Abstract
Purpose:
To investigate the contribution of radiotherapy to acute and late toxicity in pediatric chest wall sarcoma patients and evaluate dosimetric correlates of higher incidence toxicities such as scoliosis, and pneumonitis.
Methods/Materials:
The data from 23 consecutively treated pediatric patients with chest wall sarcomas of various histologies (desmoid, Ewing, rhabdomyosarcoma, nonrhabdomyosarcoma-soft tissue sarcomas (NRSTS) were reviewed to evaluate the relationship between end-organ radiation dose, clinical factors, and the risk of subsequent late effects (scoliosis, pneumonitis). Cobb angles were used to quantify the extent of scoliosis. Doses to the spine, and lung were calculated from the radiation treatment plan.
Results:
The range of scoliosis identified on follow-up imaging ranged from −47.6 to 64 degrees (median 2.95°). No relationship was identified between either radiation dose to the ipsilateral or contralateral vertebral body or tumor size and the degree or direction of scoliosis. The extent of surgical resection and number and location of resected ribs affected the extent of scoliosis. The dominant predictor of extent of scoliosis at long-term follow-up was the extent of scoliosis following surgical resection. Radiation pneumonitis was uncommon and was not correlated with mean dose or volume of lung receiving 24 Gy. However, one of three surviving patients who received whole pleural surface radiotherapy developed significant restrictive lung disease.
Conclusions:
Acute and late radiotherapy associated toxicities in pediatric chest wall sarcoma patients are modest. The degree of scoliosis following resection is a function of the extent of resection and of the number and location of ribs resected, and the degree of scoliosis at the last follow-up visit is a function of the extent of scoliosis following surgery. Differential radiotherapy dose across the vertebral body does not increase the degree of scoliosis. Severe restrictive pulmonary disease is a late complication of survivors after whole pleural surface radiotherapy.

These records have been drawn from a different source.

(** The place in the formation: the offset turned by the rotation of the
    follow target. *)
Definition slot (cfg : Config) (ft : FollowTarget) : R * R :=
  let cosR := cos (ft_rotationY ft) in
  let sinR := sin (ft_rotationY ft) in
  (Vector3.x (ft_position ft)
   + formationOffsetX cfg * cosR - formationOffsetZ cfg * sinR,
   Vector3.z (ft_position ft)
   + formationOffsetX cfg * sinR + formationOffsetZ cfg * cosR).

(** [update(dt)]; [followTarget] is [None] when the option was not given. *)
Definition update (cfg : Config) (followTarget : option FollowTarget)
    (dt : R) (n : State) : State :=
  let oscillationTime := oscillationTime n + dt * oscillationSpeed cfg in
  match followTarget with
  | Some ft =>
      (* Calculate target position in wedge formation behind player *)
      let '(targetX, targetZ) := slot cfg ft in
      (* Smoothly move towards target *)
      let dx := targetX - Vector3.x (position n) in
      let dz := targetZ - Vector3.z (position n) in
      let dist := sqrt (dx * dx + dz * dz) in
      if ltb 0.1 dist then
        let moveAmount := Rmin (followSpeed cfg * dt) dist in
        let currentRotation := atan2 dx dz in
        {| position :=
             Vector3.mk (Vector3.x (position n) + dx / dist * moveAmount)
                        (Vector3.y (position n))
                        (Vector3.z (position n) + dz / dist * moveAmount);
           rotationY :=
             currentRotation + sin oscillationTime * oscillationAmount;
           oscillationTime := oscillationTime;
           currentRotation := currentRotation |}
      else
        {| position := position n;
           rotationY :=
             currentRotation n + sin oscillationTime * oscillationAmount;
           oscillationTime := oscillationTime;
           currentRotation := currentRotation n |}
  | None =>
      (* Static NPC with just oscillation *)
      {| position := position n;
         rotationY := sin oscillationTime * oscillationAmount;
         oscillationTime := oscillationTime;
         currentRotation := currentRotation n |}
  end.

Keywords: Whole Pleural Surface, IMRT, Sarcoma, Pediatrics, Late Toxicity
Summary
We evaluated 23 pediatric patients with chest wall sarcoma on a prospective trial for acute and late toxicities related to multimodality care, with particular emphasis on restrictive pulmonary disease and scoliosis. Disease control was comparable to that in prior series, with distant failure being the most common progression event. Restrictive pulmonary disease was uncommon but seemed to be compounded by multimodality therapy. We observed a substantial effect of the extent of surgical resection and the number and location of ribs resected on the risk of postoperative scoliosis. The greatest predictor of continued scoliosis was the extent of scoliosis prior to radiotherapy.
Introduction
Pediatric chest wall sarcomas present unique challenges to both primary and adjuvant modalities. The extent and application of surgery and radiotherapy needed to obtain local control must be balanced with the potential for increased acute and late toxicities. Surgical challenges are largely related to balancing the therapeutic impact of sufficient excision with the soft-tissue deficits resulting in late cosmetic or functional deformities.1, 2 Acute complications of consequence include an increased risk of postoperative events such as wound infection and prosthesis revisions.1 Late complications of consequence include an increased risk of scoliosis, restrictive pulmonary disease, and cosmetic aberrations due to scar, tissue and tissue deficits.3
Patient selection remains an issue for neoadjuvant and adjuvant radiotherapy, given the potential for acute and long-term functional and growth deficits.2, 4 Acute complications include an increased risk for skin and wound breakdown, pneumonitis, and soft-tissue induration.5, 6 The late complications of radiotherapy are largely related to its impact on growth and on joint and tissue fibrosis, but may also include second malignancy.4, 7–10 Furthermore, uneven distribution of radiation dose across the bony structures, such as the vertebra, is thought to place patients at increased risk for scoliosis.11 These late complications can substantially affect the development and well-being of pediatric patients.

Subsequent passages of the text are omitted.